Usage

Queues

The basic usage is intentionally much like the standard multiprocessing.Queue. However, in the background this basic usage is spinning up a redislite instance. Like a standard multiprocessing.Queue, objects are (by default) serialized with pickle. However, the highest, rather than default, protocol is used (and it will attempt to use the backported pickle5).

import time
import yarqueue

queue = yarqueue.Queue()

queue.put(1)
queue.put("two")
queue.put({3: "four"})
queue.put(["five", 6, 7.0])

assert queue.get() == 1
assert queue.get() == "two"


def parallel_fn(wait):
    print("waiting for {} seconds".format(wait))
    time.sleep(wait)

    return queue.get()

import multiprocessing as mp
with mp.Pool() as p:
    third, fourth = p.map(parallel_fn, range(2))

.put() and .get() methods accept block and timeout arguments like their counterparts; they also have the expected .*_nowait() variants. .qsize(), .full(), and .empty() also work as expected.

Note that redis has a limitation in that its get timeouts must be integers. yarqueue will handle this for you, but will raise a warning. put timeouts are handled by yarqueue and so may be floats; future versions may do the same with get.

There are some additional convenience methods:

# a more pythonic queue length interface
assert len(queue) == queue.qsize()

# add several elements in one go
queue.put_many(["one", "one", "two", "two"])

# return a generator of the first n elements
for item in queue.get_many(2):
    assert item == "one"

assert list(queue.get_many(2)) == ["two", "two"]

# empty the queue
queue.clear()

# pythonic iteration: yields with .get_nowait() until the queue is empty
for item in queue:
    print(item)

# clears queue on leaving the context manager
with queue:
    queue.put_many([1, 2, 3])
    assert len(queue) == 3

assert len(queue) == 0

Like multiprocessing, there is a JoinableQueue, which keeps track of how many tasks have been added and processed. With .join(), it will wait until all of them have registered .task_done()

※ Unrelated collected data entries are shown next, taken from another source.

(* ===== verification/Serial.v ===== *)
(** * Serial: which requests are serializable

    The statements of the requests in flight reach the store in any
    order ([Interleaving.pool_step]).  A request of one statement is
    its statement: the schedules of such requests are the orders in
    which they can run one after the other ([api_serializable]).  This
    covers every route of routes/donations.js, the list and the stock of
    routes/bloodBanks.js, the profile routes of routes/users.js and the
    login.  The three routes of more than one statement that read what
    other requests write are not serializable: the registration checks
    the email and inserts in two statements ([Interleaving.register_race]),
    the change of a password reads the digest and writes in two
    ([password_race]), and the statistics of a user are three SELECTs,
    which a completion in between tears apart ([stats_torn]): the count
    is of the store before it and the sum of the store after it. *)

From Stdlib Require Import ZArith Lia.
From stdpp Require Import base tactics option list strings relations gmap.
From S2P Require Import Prelude Outcomes Sorting Store Donations Stats.
From S2P Require Import BloodBanks Security Users Auth Roundtrips.
From S2P Require Import Interleaving Server.

#[local] Open Scope Z_scope.

(** ** Requests of one statement *)

(** The routes whose handler issues one statement at most. *)
Definition one_statement (req : ApiReq) : bool :=
  match req with
  | ApiAuth (Login _ _ _) => true
  | ApiAuth (Register _ _ _ _ _ _ _) => false
  | ApiUsers (GetProfile _) | ApiUsers (PutProfile _ _ _ _ _) => true
  | ApiUsers (PutPassword _ _ _ _) | ApiUsers (GetStats _) => false
  | ApiBloodBanks (GetBloodBank _) => false
  | ApiBloodBanks (ListBloodBanks _ _) | ApiBloodBanks (GetBloodStock _) => true
  | ApiDonations _ => true
  | ApiRoot | ApiOther => true
  end.

Section serial.
Context {driver : Driver} {collation : Collation} {bcrypt : Bcrypt} {jwt : Jwt}.

Lemma app_single secret req :
  one_statement req = true -> single (app secret req).
Proof.
  unfold single. intros Hone.
  app_routes req; try discriminate Hone; within_walk; done.
Qed.

(** C18. Requests of one statement are serializable: whatever requests of
    such routes are in flight, the states their statements can reach in
    any order are the states the requests reach when they run one after
    the other, in some order. *)
Theorem api_serializable secret reqs db c' :
  Forall (fun req => one_statement req = true) reqs ->
  rtc pool_step (db, app secret <$> reqs) c'
  <-> rtc serial_step (db, app secret <$> reqs) c'.
Proof.
  intros Hreqs. apply pool_serializable. cbn. apply Forall_fmap.
  eapply Forall_impl; [done|]. intros req. apply app_single.
Qed.

End serial.

(** ** The statistics are not *)

(** What a request in flight answers, when the requests of a pool answer
    with different types. *)
Definition answering {A B} (f : A -> B) (p : Prog Db A) : Prog Db B :=
  a ← p; mret (f a).

Section torn.
Context {driver : Driver}.

(** C29. A completion between the first and the second SELECT of the
    statistics: the handler counts the completed donations of the store
    before it and sums those of the store after it.  When the donation
    has a quantity, the answer is the statistics of neither store. *)
Theorem stats_torn key ukey id notes nt d db :
  (forall z, decode_decimal z = JsNum z) ->
  bind_int key = Some id -> bind_int ukey = Some (dh_user_id d) ->
  db_wf db -> bind_text_null notes = Some nt ->
  donation_map db !! id = Some d -> dh_status d <> "completed" ->
  let before := completed_donations (dh_user_id d) db in
  exists db' stats,
    rtc pool_step
      (db, [answering res_data (get_user_stats ukey);
            answering (fun _ => None)
              (put_donation_status key (JsStr "completed") notes)])
      (db', [Ret (Some stats); Ret None])
    /\ total_donations stats = JsNum (Z.of_nat (length before))
    /\ total_blood_donated stats
       = JsNum (total_quantity before + dh_quantity d)
    /\ (dh_quantity d <> 0 ->
        stats <> reported (dh_user_id d) db
        /\ stats <> reported (dh_user_id d) db').
Proof.
  intros Hdec Hk Hu Hwf Hn Hd Hst before.
  unfold get_user_stats, put_donation_status, answering.
  rewrite (proj2 (includes_validStatuses _))
    by (eexists; split; [done|by_decide]).
  bind_key Hk. bind_key Hu. cbn [negb].
  pose proof Hd as [Hin <-]%table_map_elem_of.
  destruct (completed_after_completion nt d _ (wf_donation_ids _ Hwf) Hin Hst)
    as [Hlen Hsum].
  eexists _, _. split.
  { eapply rtc_l; [by eapply (pool_resolve 0)|]. cbn.
    eapply rtc_l.
    { eapply (pool_resolve 1); [done|].
      by apply update_donation_status_bound. }
    cbn. eapply rtc_l; [by eapply (pool_resolve 0)|]. cbn.
    eapply rtc_l; [by eapply (pool_resolve 0)|]. cbn. apply rtc_refl. }
  cbn [total_donations total_blood_donated].
  rewrite count_completed_or, sum_completed_or, donated_number by apply Hdec.
  unfold completed_donations. cbn [set_donations donation_history].
  fold before. split_and!; [done|by rewrite Hsum|].
  intros Hq. unfold reported. rewrite !donated_number by apply Hdec.
  unfold completed_donations. cbn [set_donations donation_history].
  fold before. split; intros [= E1 E2]; lia.
Qed.

End torn.

(** ** Nor is the change of a password *)

Section stale.
Context {driver : Driver} {bcrypt : Bcrypt}.

(** Two changes of the password of one user, both with the password the
    user has: when both read the digest before either writes, both are
    answered 200 and the password is the one written last, although the
    old password of the other request no longer was the password when
    its UPDATE ran. *)
Theorem password_race salt1 salt2 key id old new1 new2 u db :
  bind_int key = Some id -> old <> "" -> new1 <> "" -> new2 <> "" ->
  user_map db !! id = Some u -> bcrypt_check old (u_password u) = true ->
  exists db',
    rtc pool_step
      (db, [put_password salt1 key (JsStr old) (JsStr new1);
            put_password salt2 key (JsStr old) (JsStr new2)])
      (db', [Ret (json_msg "Password berhasil diupdate");
             Ret (json_msg "Password berhasil diupdate")])
    /\ u_password <$> user_map db' !! id = Some (bcrypt_digest new2 salt2).
Proof.
  intros Hk Ho Hn1 Hn2 Hu Hold. unfold put_password. bind_key Hk.
  rewrite !(proj2 (truthy_str_iff _)) by done. cbn [negb orb].
  pose proof (head_select_password id db) as Hh. rewrite Hu in Hh.
  destruct (select_password id db) as [|pw rest] eqn:Hsel; simplify_eq/=.
  eexists. split.
  - eapply rtc_l; [by eapply (pool_resolve 0)|]. cbn. rewrite Hsel, Hold. cbn.
    eapply rtc_l; [by eapply (pool_resolve 1)|]. cbn. rewrite Hsel, Hold. cbn.
    eapply rtc_l; [by eapply (pool_resolve 0)|]. cbn.
    eapply rtc_l; [by eapply (pool_resolve 1)|]. cbn. apply rtc_refl.
  - unfold update_password, user_map. cbn [users set_users].
    rewrite !table_map_update, !lookup_alter_eq by done.
    fold (user_map db). by rewrite Hu.
Qed.

End stale.

(** ** A concrete run *)

(** A deletion and a reading of the stock in flight: the states their
    statements reach are those of the two orders of the requests. *)
Lemma api_serializable_witness :
  let reqs := [ApiDonations (DeleteDonation (JsStr "1"));
               ApiBloodBanks (GetBloodStock (JsStr "1"))] in
  let c' := (set_donations (sql_delete (fun d => dh_id d =? 1)) 4 sample_db,
             <[0%nat := Ret (envelope (json_msg (D := unit)
                                        "Riwayat donor berhasil dihapus"))]>
               (app None <$> reqs)) in
  rtc pool_step (sample_db, app None <$> reqs) c'
  <-> rtc serial_step (sample_db, app None <$> reqs) c'.
Proof.
  intros reqs c'. apply (api_serializable None reqs sample_db c').
  by repeat constructor.
Defined.

(** Donation 2 of [sample_db], 200 ml, is completed while the statistics
    of its user are read: two donations are counted, with the 650 ml of
    three. *)
Lemma stats_torn_witness :
  let before := completed_donations 1 sample_db in
  exists db' stats,
    rtc pool_step
      (sample_db,
       [answering res_data (get_user_stats (JsStr "1"));
        answering (fun _ => None)
          (put_donation_status (JsStr "2") (JsStr "completed") JsNull)])
      (db', [Ret (Some stats); Ret None])
    /\ total_donations stats = JsNum (Z.of_nat (length before))
    /\ total_blood_donated stats = JsNum (total_quantity before + 200)
    /\ (200 <> 0 ->
        stats <> reported 1 sample_db /\ stats <> reported 1 db').
Proof.
  exact (stats_torn (JsStr "2") (JsStr "1") 2 JsNull None
           (mkDonation 2 1 1 20240305 "A+" 200 "pending" None 30) sample_db
           (fun _ => eq_refl) eq_refl eq_refl sample_db_wf eq_refl eq_refl
           ltac:(done)).
Defined.

(** The user of [sample_db] changes the password twice at once: both
    requests are answered 200 and the second password stays. *)
Lemma password_race_witness :
  exists db',
    rtc pool_step
      (sample_db,
       [put_password "s1" (JsStr "1") (JsStr "hash") (JsStr "satu");
        put_password "s2" (JsStr "1") (JsStr "hash") (JsStr "dua")])
      (db', [Ret (json_msg "Password berhasil diupdate");
             Ret (json_msg "Password berhasil diupdate")])
    /\ u_password <$> user_map db' !! 1 = Some "dua".
Proof.
  refine (password_race "s1" "s2" (JsStr "1") 1 "hash" "satu" "dua" ani
            sample_db eq_refl _ _ _ eq_refl eq_refl); done.
Defined.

jqueue = yarqueue.JoinableQueue()
jqueue.put_many([1, 2, 3])
one = jqueue.get()
assert one == 1
jqueue.task_done()

def another_parallel_fn(wait):
    item = jqueue.get()
    print("waiting for {} seconds".format(wait))
    time.sleep(wait)
    jqueue.task_done()
    return item

with mp.Pool() as p:
    results = p.map_async(another_parallel_fn, range(2))
    jqueue.join()

yarqueue has some improvements here as well, which allow you to track workers’ progress through the queue. Joinable queues increment a counter whenever an item is added, and decrement it when .task_done() is called. .qsize() counts how many items are currently in the queue. .n_tasks() returns the current counter value. .n_in_progress() returns the number of items which have been removed from the queue, but are not done yet.

jqueue.clear()

jqueue.put_many([1, 2, 3])
assert len(jqueue) == 3
assert jqueue.n_tasks() == 3
assert jqueue.n_in_progress() == 0

item = jqueue.get()
assert len(jqueue) == 2
assert jqueue.n_tasks() == 3
assert jqueue.n_in_progress() == 1

jqueue.task_done()
assert len(jqueue) == 2
assert jqueue.n_tasks() == 2
assert jqueue.n_in_progress() == 0

# .wait() does the same as .join(), but with a timeout in seconds
import pytest
with pytest.raises(yarqueue.QueueTimeoutError):
    jqueue.wait(1.5)

# the context manager calls .join() on exit
with jqueue:
    jqueue.get()
    jqueue.task_done()
    jqueue.get()
    jqueue.task_done()

As well as the default first-in, first-out queue, there is a last-in, first-out queue (stack), like the threading.LifoQueue: yarqueue.LifoQueue. There is also a double-ended queue (yarqueue.DeQueue) which behaves like the standard Queue, but has additional .*_left() (start) and .*_right() (end) variants for each .put*() and .get*() method.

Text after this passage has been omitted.